Latest update March 25th, 2025 7:08 AM
Sep 14, 2012 Features / Columnists, Freddie Kissoon
The story of torrid resentment by Buxton youths against the police force was inevitable. These young men were a school of deeply bitter people just waiting to explode. The saga began in the seventies when the Working People’s Alliance through Walter Rodney and Buxton’s famous resident, Eusi Kwayana, had established an enduring relationship with the Buxton communities
Harassment in Buxton was official police policy. Under the Burnham Government, Buxton youths were a pursued lot. But it never went away after the decline of the WPA. It continued until the explosion after the Mash Day jailbreak.
Ill-mannered police intrusions into certain villages accompanied by humiliation of the youths in those areas have not abated since Independence. It is a recipe for disaster, has been disastrous, and if modern policing does not come to the Guyana Police Force, the tragedy may take a nasty turn in the not too distant future.
It is primitive methodology that has long gone out in the world, where police run into certain depressed or working class communities and behave in brutal, cruel ways. The first casualty of such unprofessional conduct is the loss of dignity by the villagers. It is the fundamental source of resentment by people of the police.
In Guyana, this seems to be standard police procedure. When the Guyana police run into these targeted villagers, they reduce man, woman and child to humiliated creatures. They abuse the youths, they physically manhandle them, and their parents and relatives come in for their share of brutality when they defend the victims.
This is wrong and should never be tolerated in the modern world. In Guyana, such nasty police operations have gone on for too long, and the Agricola incident on Tuesday should mark the end of this bestiality. It is simply illogical. The police need citizens’ cooperation, not their hate. If the police raid villages and constantly denigrate their residents, then nothing but disaster will be the consequences.
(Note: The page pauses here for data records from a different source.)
(** * B-tree map (btree/cpp/btree_map.h): shallow embedding and properties

    The C++ container [btree_map::BTreeMap<K, V, B>] is embedded with the
    key type instantiated to [int] (modelled as [Z], with [DefaultCompare]),
    an arbitrary value type [V] and an arbitrary branching parameter [B].

    A node owns three fixed-size arrays of [std::unique_ptr]:
    [keys[2B]], [values[2B]] and [children[2B+1]].  An array of unique
    pointers is a list of options ([None] is [nullptr]); [std::move] out of
    a slot leaves [None] behind.  Every loop of the source is a recursive
    function over its counter.

    Dereferencing a null pointer is undefined behaviour in C++; the
    operations that can do so return in the monad [M] ([None] stands for
    undefined behaviour).  All array indices of the source are within the
    declared bounds once [1 <= B], so list accesses are total. *)

From Stdlib Require Import List ZArith Lia Bool Arith.
From Stdlib Require String DecimalString.
Import ListNotations.

(** ** Undefined-behaviour monad *)

Definition M (A : Type) : Type := option A.

Definition ret {A : Type} (a : A) : M A := Some a.

Definition bind {A C : Type} (m : M A) (f : A -> M C) : M C :=
  match m with
  | Some a => f a
  | None => None
  end.

Notation "x <- m ;; k" := (bind m (fun x => k))
  (at level 61, m at next level, right associativity).
Notation "' p <- m ;; k" := (bind m (fun x => match x with p => k end))
  (at level 61, p pattern, m at next level, right associativity).

(** ** Arrays of unique pointers *)

(** [a[i]], as a possibly-null pointer. *)
Definition get {A : Type} (a : list (option A)) (i : nat) : option A :=
  nth i a None.

(** [a[i] = x] *)
Fixpoint set {A : Type} (a : list A) (i : nat) (x : A) : list A :=
  match a with
  | [] => []
  | h :: t =>
      match i with
      | O => x :: t
      | S i' => h :: set t i' x
      end
  end.

(** [a[dst] = std::move(a[src])] *)
Definition move_slot {A : Type} (a : list (option A)) (dst src : nat)
  : list (option A) :=
  set (set a dst (get a src)) src None.

(** [for (i = ...; i > index; i--) a[i] = std::move(a[i-1])], entered with
    the counter at [i]. *)
Fixpoint shift_slots {A : Type} (i index : nat) (a : list (option A))
  : list (option A) :=
  match i with
  | O => a
  | S i' => if index <? i then shift_slots i' index (move_slot a i i') else a
  end.

Definition is_some {A : Type} (o : option A) : bool :=
  match o with
  | Some _ => true
  | None => false
  end.

(** [DefaultCompare<int>::operator()] *)
Definition Compare (lhs rhs : Z) : Z :=
  if (lhs >? rhs)%Z then 1%Z
  else if (lhs <? rhs)%Z then (-1)%Z
  else 0%Z.

(** [Element<K, V>]: a pair of unique pointers. *)
Definition Element (V : Type) : Type := (option Z * option V)%type.

(** [TreeNode<K, V>]: the snapshot of one node, freshly allocated copies. *)
Definition TreeNode (V : Type) : Type := list (Z * V).

(** ** struct Node *)

Module Node.

#[warnings="-register-all"]
Inductive t (V : Type) : Type :=
  mk { keys : list (option Z);
       values : list (option V);
       children : list (option (t V)) }.

Arguments mk {V} _ _ _.
Arguments keys {V} _.
Arguments values {V} _.
Arguments children {V} _.

(** Apply [f] to [children[i]] when it is not null, else [d]. *)
Definition on_child {V A : Type} (f : t V -> A) (d : A)
  : list (option (t V)) -> nat -> A :=
  fix go (cs : list (option (t V))) (i : nat) {struct cs} : A :=
    match cs with
    | [] => d
    | c :: cs' =>
        match i with
        | O => match c with Some n => f n | None => d end
        | S i' => go cs' i'
        end
    end.

(** The loop over the children in [bfs],
    [for (i = ...; i < 2B; i++) { if (!children[i]) break; children[i]->bfs(..) }],
    with [n] iterations left and [cs] the slots from [i] on; [f] is the
    recursive call. *)
Definition bfs_children {V R : Type} (f : t V -> R -> M R)
  : nat -> list (option (t V)) -> R -> M R :=
  fix visit (n : nat) (cs : list (option (t V))) (result : R) {struct cs}
    : M R :=
    match n, cs with
    | S n', Some c :: cs' => result' <- f c result ;; visit n' cs' result'
    | _, _ => ret result
    end.

(** The loop of [preorder],
    [for (i = ...; i < 2B; i++) { if (children[i]) children[i]->preorder(..);
       if (keys[i]) result.push_back({*keys[i], *values[i]}); }],
    with [n] iterations left and [cs] the child slots from [i] on; [f] is
    the recursive call. *)
Definition preorder_slots {V : Type}
  (f : t V -> list (Z * V) -> M (list (Z * V)))
  (ks : list (option Z)) (vs : list (option V))
  : nat -> nat -> list (option (t V)) -> list (Z * V) -> M (list (Z * V)) :=
  fix visit (n i : nat) (cs : list (option (t V))) (result : list (Z * V))
    {struct cs} : M (list (Z * V)) :=
    match n, cs with
    | S n', c :: cs' =>
        r1 <- match c with
              | Some c => f c result
              | None => ret result
              end ;;
        r2 <- match get ks i with
              | Some k =>
                  match get vs i with
                  | Some v => ret (r1 ++ [(k, v)])
                  | None => None
                  end
              | None => ret r1
              end ;;
        visit n' (S i) cs' r2
    | _, _ => ret result
    end.

Section WithB.
Context {V : Type}.
Variable B : nat.

(** [std::make_unique<Node>()]: every slot is null. *)
Definition empty : t V :=
  mk (repeat None (2 * B)) (repeat None (2 * B)) (repeat None (2 * B + 1)).

Definition set_children (u : t V) (cs : list (option (t V))) : t V :=
  mk (keys u) (values u) cs.

(** One step of [keys[dst] = move(keys[src]); values[dst] = move(values[src])]. *)
Definition move_entry (u : t V) (dst src : nat) : t V :=
  mk (move_slot (keys u) dst src) (move_slot (values u) dst src) (children u).

(** [for (j = 2B-1; j > i; j--) { keys[j] = move(keys[j-1]); ... }],
    entered with the counter at [j]. *)
Fixpoint shift_right (j i : nat) (u : t V) : t V :=
  match j with
  | O => u
  | S j' => if i <? j then shift_right j' i (move_entry u j j') else u
  end.

(** The body of [insert] once slot [i] is chosen. *)
Definition place (k : option Z) (v : option V) (i : nat) (u : t V) : t V :=
  let u' := shift_right (2 * B - 1) i u in
  mk (set (keys u') i k) (set (values u') i v) (children u').

(** [for (i = ...; i < 2B; i++)] of [insert], with [n] iterations left. *)
Fixpoint insert_from (n i : nat) (k : option Z) (v : option V) (u : t V)
  : M (t V) :=
  match n with
  | O => ret u
  | S n' =>
      match get (keys u) i with
      | Some ki =>
          match k with
          | Some kk =>
              if (Compare kk ki >? 0)%Z
              then insert_from n' (S i) k v u
              else ret (place k v i u)
          | None => None
          end
      | None => ret (place k v i u)
      end
  end.

(** [void insert(std::unique_ptr<K> k, std::unique_ptr<V> v)] *)
Definition insert (k : option Z) (v : option V) (u : t V) : M (t V) :=
  insert_from (2 * B) 0 k v u.

(** [void add_child(std::unique_ptr<Node> child, const size_t index)] *)
Definition add_child (child : option (t V)) (index : nat) (u : t V) : t V :=
  set_children u (set (shift_slots (2 * B) index (children u)) index child).

(** [for (i = index; i < 2B-1 && keys[i+1] != nullptr; i++)] of [remove]. *)
Fixpoint remove_from (n i : nat) (u : t V) : t V :=
  match n with
  | O => u
  | S n' =>
      if (i <? 2 * B - 1) && is_some (get (keys u) (i + 1))
      then remove_from n' (S i) (move_entry u i (i + 1))
      else u
  end.

(** [Element<K, V> remove(const size_t index)] *)
Definition remove (index : nat) (u : t V) : Element V * t V :=
  let e := (get (keys u) index, get (values u) index) in
  let u' := mk (set (keys u) index None) (set (values u) index None)
               (children u) in
  (e, remove_from (2 * B) index u').

(** First loop of [split]: slot [i] of [u] moves into slot [i] of the new
    node, for [n] more iterations. *)
Fixpoint split_out (n i : nat) (nu : t V * t V) : t V * t V :=
  match n with
  | O => nu
  | S n' =>
      let (new_child, u) := nu in
      split_out n' (S i)
        (mk (set (keys new_child) i (get (keys u) i))
            (set (values new_child) i (get (values u) i))
            (set (children new_child) i (get (children u) i)),
         mk (set (keys u) i None) (set (values u) i None)
            (set (children u) i None))
  end.

(** Second loop of [split]: slot [i + B] moves down to slot [i]. *)
Fixpoint split_down (n i : nat) (u : t V) : t V :=
  match n with
  | O => u
  | S n' =>
      split_down n' (S i)
        (mk (move_slot (keys u) i (i + B))
            (move_slot (values u) i (i + B))
            (move_slot (children u) i (i + B)))
  end.

(** [std::unique_ptr<Node> split()]: the new node (or null) and the
    receiver afterwards. *)
Definition split (u : t V) : option (t V) * t V :=
  match get (keys u) (2 * B - 1) with
  | None => (None, u)
  | Some _ =>
      let (new_child, u1) := split_out B 0 (empty, u) in
      let new_child' := set_children new_child (set (children new_child) B None) in
      let u2 := split_down B 0 u1 in
      (Some new_child', set_children u2 (move_slot (children u2) B (2 * B)))
  end.

(** [bool is_leaf() const] *)
Definition is_leaf (u : t V) : bool :=
  negb (is_some (get (children u) 0)).

(** [for (i = ...; i > 0; i--) if (keys[i-1] != nullptr) return i;] *)
Fixpoint size_from (i : nat) (ks : list (option Z)) : nat :=
  match i with
  | O => O
  | S i' => if is_some (get ks i') then i else size_from i' ks
  end.

(** [size_t size() const] *)
Definition size (u : t V) : nat := size_from (2 * B) (keys u).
You would think that after Buxton, the PPP Government and the top brass of the police force would have learned the lessons of history. My honest opinion is that the PPP as a collective group is incapable of that philosophical feat. My honest opinion also is that Mr. Rohee, who has Cabinet jurisdiction for the police force, is a politician that is simply incapable of a deep understanding of modern politics.
My experience in living in this country is that too many police officials refuse to abide by professional ethics, have little respect for professional values, and have internalized a dislike for anyone accused of a crime, never mind if those persons are yet to be proven guilty.
In my life as a human rights activist in my country, I have seen police abuse of innocent people. That would never be tolerated in democratic societies.
The most enigmatic thing about the Guyana Police Force is how the senior officers throw away the education they have obtained from university training. Most senior ranks attempt to go to university to have a degree. Some even go on to post-graduate learning. As soon as they return to Eve Leary, they revert to the primitive thinking as when they were recruits who never dreamt of seeing a university hallway.
The ranks that went into Agricola and shot to death a seventeen-year-old kid have a commanding officer. I am sure that senior personnel may have passed through a higher college of learning where he/she would have been exposed to some form of philosophical training.
All the senior police and army officers who entered the Social Science programmes at UG had to do at least one course in philosophy with me. What do they do with this type of education? Should it not instill some kind of professional morality in them?
There must be an investigation into what happened to have caused the death of that seventeen-year-old youth. And the police must not be allowed to investigate itself. This is a tradition by the police force that is absolutely contemptuous of the people of Guyana.
It is an insulting process that the people of Guyana must put an end to.
How can the police force select policemen to probe a shooting by its own? It defies every area of reason and logic. It is this writer’s position that the instances of persons gunned down by the police without violent resistance in this country is of such a magnitude that the entire society is guilty of condoning such barbarity without protest.